Accanto a ciò sono state implementate le telecamere (265) che monitorano il traffico e le porte con telepedaggio (da 3 nel 2024 a 60 nel 2026) che consentono di velocizzare i flussi ed evitare le code ai caselli.
I numeri
Tutte queste soluzioni hanno portato a un risultato evidente: dal 2003 a oggi il tasso di sinistrosità sull’intera rete è passato da 11,5 incidenti con danni alle persone per 100 milioni di veicoli al chilometro agli attuali 3,7 (al di sotto della media nazionale pari a 6,2).

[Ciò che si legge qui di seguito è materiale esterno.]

(* ===== verification/CephSpec.v ===== *)
(** * CephSpec: the theorems about the Ceph operations

    The health query, the switch of the tools pod, scaling the deployments of
    an OSD, and the clean-up of the removal job. *)

From Stdlib Require Import Ascii.
From S2P Require Import Prelude Effects GoStd GoStrings Json Api K8s Const Ceph Footprint Fake.

(** ** Reading the health report *)

Section Report.
Implicit Types (ms : list (string * json)).

Definition members (name : string) ms : list (string * json) := filter (fun m => foldName m.1 = name) ms.

Lemma members_cons name m ms :
  members name (m :: ms) = if decide (foldName m.1 = name) then m :: members name ms else members name ms.
Proof. unfold members. by rewrite filter_cons. Qed.

(** Decoding a struct with one field: members for other keys are skipped. *)
Lemma decode_one {T U} (step : json -> T -> U * bool) (wrap : U -> T) name (t0 : T) ms k v u b :
  members name ms = [(k, v)] -> step v t0 = (u, b) ->
  foldl (fun '(t, bad) '(k, v) =>
      if decide (foldName k = name) then let '(u, b) := step v t in (wrap u, bad || b) else (t, bad))
    (t0, false) ms
  = (wrap u, b).
Proof.
  assert (forall t b ms, members name ms = [] ->
    foldl (fun '(t, bad) '(k, v) =>
      if decide (foldName k = name) then let '(u, b) := step v t in (wrap u, bad || b) else (t, bad)) (t, b) ms
    = (t, b)) as Hskip.
  { clear. intros t b ms. induction ms as [|[k v] ms IH]; [done|]. rewrite members_cons. cbn.
    destruct (decide _); [done|apply IH]. }
  intros Hms Hstep. induction ms as [|[k' v'] ms IH]; [done|]. rewrite members_cons in Hms. cbn in *.
  destruct (decide _) as [Hk|Hk]; [|by apply IH]. injection Hms as -> -> Hms. rewrite Hstep. by apply Hskip.
Qed.

End Report.

Section CephSpec.
Context `{X : External} `{Init : !Initialized}.

(** C23: Round trip.  The status read from the JSON text of a health report is
    the one it was printed from: for any report object with one member that
    selects the field [Health], holding an object with one member that selects
    [Status] (in any letter case, among any other members), decoding its text
    into any value succeeds with that status. *)
Theorem health_report_roundtrip (ms hs : list (string * json)) (k k' s : string) (h0 : healthStatus) :
  good (JObject ms) -> (depth (JObject ms) <= maxNestingDepth)%Z ->
  members "HEALTH" ms = [(k, JObject hs)] -> members "STATUS" hs = [(k', JString s)] ->
  Unmarshal_healthStatus (print (JObject ms)) h0 = inr {| Health := {| Status := s |} |}.
Proof.
  intros Hg Hd Hh Hs. unfold Unmarshal_healthStatus. rewrite parse_print by done.
  assert (decode_health (JObject hs) (Health h0) = ({| Status := s |}, false)) as Hhealth.
  { exact (decode_one (fun v h => decode_string v (Status h)) (fun s => {| Status := s |}) "STATUS"
      (Health h0) hs k' (JString s) s false Hs eq_refl). }
  assert (decode_healthStatus (JObject ms) h0 = ({| Health := {| Status := s |} |}, false)) as ->; [|done].
  exact (decode_one (fun v hs => decode_health v (Health hs)) (fun h => {| Health := h |}) "HEALTH"
    h0 ms k (JObject hs) {| Status := s |} false Hh Hhealth).
Qed.
Definition emptyWorld : World :=
  {| packages := None; providers := ProvidersInfoService.create;
     fetches := 0; dependencies := [] |}.

(** The world once the hook is constructed on a fresh registry. *)
Definition started : World :=
  PassportGenerateHook.constructor nameOf PassportGenerateHook
    ProvidersInfoService.create emptyWorld.

Definition protocolCtx : IPassportGenerationOptions :=
  {| ctx_type := "protocol"; ctx_name := "LocalLogin";
     ctx_passportPackage := "passport-local";
     ctx_rest := {[ "symbolPath" := VStr "protocols/LocalLoginProtocol" ]} |}.

Definition controllerCtx : IPassportGenerationOptions :=
  {| ctx_type := "controller"; ctx_name := "HelloWorld";
     ctx_passportPackage := "";
     ctx_rest := {[ "symbolPath" := VStr "controllers/HelloWorldController" ]} |}.

(** The world once the prompt phase has run after that. *)
Definition prompted : World :=
  {| packages := Some index; providers := providers started;
     fetches := 1; dependencies := [] |}.

(** Three hooks, each the owner of one type, after the prompt phase. *)
Definition threeHooks : World :=
  {| packages := Some index;
     providers :=
       ProvidersInfoService.registered nameOf
         [(protocol, Some PassportGenerateHook); (controller, Some HookA);
          (server, Some HookB)];
     fetches := 1; dependencies := [] |}.

(** A context that brings a [protocolName] of its own. *)
Definition renamedCtx : IPassportGenerationOptions :=
  {| ctx_type := "protocol"; ctx_name := "LocalLogin";
     ctx_passportPackage := "passport-local";
     ctx_rest := {[ "protocolName" := VStr "LocalStrategy" ]} |}.

End Fixture.

(** ** The init command: [InitCmd] *)

(** [String.prototype.endsWith]: the suffix is the string or the end of one of
    its tails. *)
Fixpoint endsWith (s suffix : string) : bool :=
  String.eqb s suffix ||
  match s with
  | EmptyString => false
  | String _ s' => endsWith s' suffix
  end.

(** [String.prototype.split] on a separator of one character: the empty
    string gives one empty fragment. *)
Fixpoint split (separator : ascii) (s : string) : list string :=
  match s with
  | EmptyString => [EmptyString]
  | String c s' =>
      if Ascii.eqb c separator then EmptyString :: split separator s'
      else match split separator s' with
           | fragment :: fragments => String c fragment :: fragments
           | [] => [String c EmptyString]
           end
  end.
Lemma header_and_content_lookups n d d' level :
  (∀ k, k ∈ known_keys → dict_get d k = dict_get d' k) →
  header_and_content html5 repr_str utcoffset
    (with_content n (Some (("", PNone) :: d))) level
  = header_and_content html5 repr_str utcoffset
      (with_content n (Some (("", PNone) :: d'))) level.
Proof.
  intros Hk. unfold header_and_content, _get_attr.
  change (date_text utcoffset (with_content n ?c))
    with (date_text utcoffset n).
  change (signatures_text (with_content n ?c)) with (signatures_text n).
  destruct (date_text _ _ _ _) as [date|]; [|done]. rewrite !bind_Ok.
  cbn [content with_content default from_option id].
  change (truthy (Some (?kv :: ?l))) with true. cbv iota.
  unfold for_each. rewrite !mapM_cons, !mapM_nil.
  change (dict_get (("", PNone) :: ?l) ?k) with (dict_get l k).
  rewrite !(Hk "title") by by_decide.
  rewrite !(Hk "comment") by by_decide.
  rewrite !(Hk "review") by by_decide.
  rewrite !(Hk "summary") by by_decide.
  rewrite !(Hk "response") by by_decide.
  rewrite !(Hk "rating") by by_decide.
  rewrite !(Hk "confidence") by by_decide.
  rewrite !(Hk "strengths") by by_decide.
  rewrite !(Hk "weaknesses") by by_decide.
  rewrite !(Hk "questions") by by_decide.
  reflexivity.
Qed.

Lemma header_and_content_known_keys n c level :
  (∀ k, k ∈ known_keys →
        dict_get (default [] c) k = dict_get (default [] (content n)) k) →
  header_and_content html5 repr_str utcoffset (with_content n c) level
  = header_and_content html5 repr_str utcoffset n level.
Proof.
  intros Hk.
  rewrite (header_and_content_padded n).
  rewrite (header_and_content_padded (with_content n c)).
  by apply (header_and_content_lookups n).
Qed.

Allo stesso modo nel tratto a due corsie tra Portogruaro e San Donà si è abbassato il tasso di sinistrosità con danni alle persone che è passato dai 6,9 incidenti per 100 milioni di veicoli al chilometro del 2025 ai 4,8 attuali, per la prima volta al di sotto della media nazionale.
Dialogo
«Siamo impegnati ogni giorno per migliorare il servizio – afferma il presidente di Autostrade Alto Adriatico, Marco Monaco -. Accogliamo quindi con favore le idee e le proposte che ci arrivano dall’esterno, come quelle presentate dall’Associazione Familiari e Vittime della Strada.
Siamo pronti a sederci attorno a un tavolo per esaminare nuove misure, anche se siamo consapevoli che tecnicamente la soluzione di ramp metering proposta dall’associazione, non appare di facile attuazione in quanto gran parte del traffico non arriva dai caselli secondari ma dai flussi est - ovest dell’autostrada A4 e quindi coinvolge utenti che arrivano da lontano, con lunghe percorrenze.
Dal canto suo Autostrade Alto Adriatico è pronta a fare la sua parte e stiamo già studiando ulteriori misure, da condividere con la polizia stradale, in funzione anche dell'imminente avvio dei cantieri della terza corsia della A4 nel tratto tra Portogruaro - San Donà».
Stop ai cantieri
Veneto Strade spa, società controllata da Regione Veneto che gestisce 1.900 chilometri di rete viaria regionale e provinciale, nel frattempo ha deciso di sospendere per tutto il mese di agosto i cantieri sulle strade interessate dall’esodo estivo, rispettando comunque i cronoprogrammi già previsti, ha annunciato Giuseppe Franco, direttore generale della società, e senza ritardare i lavori.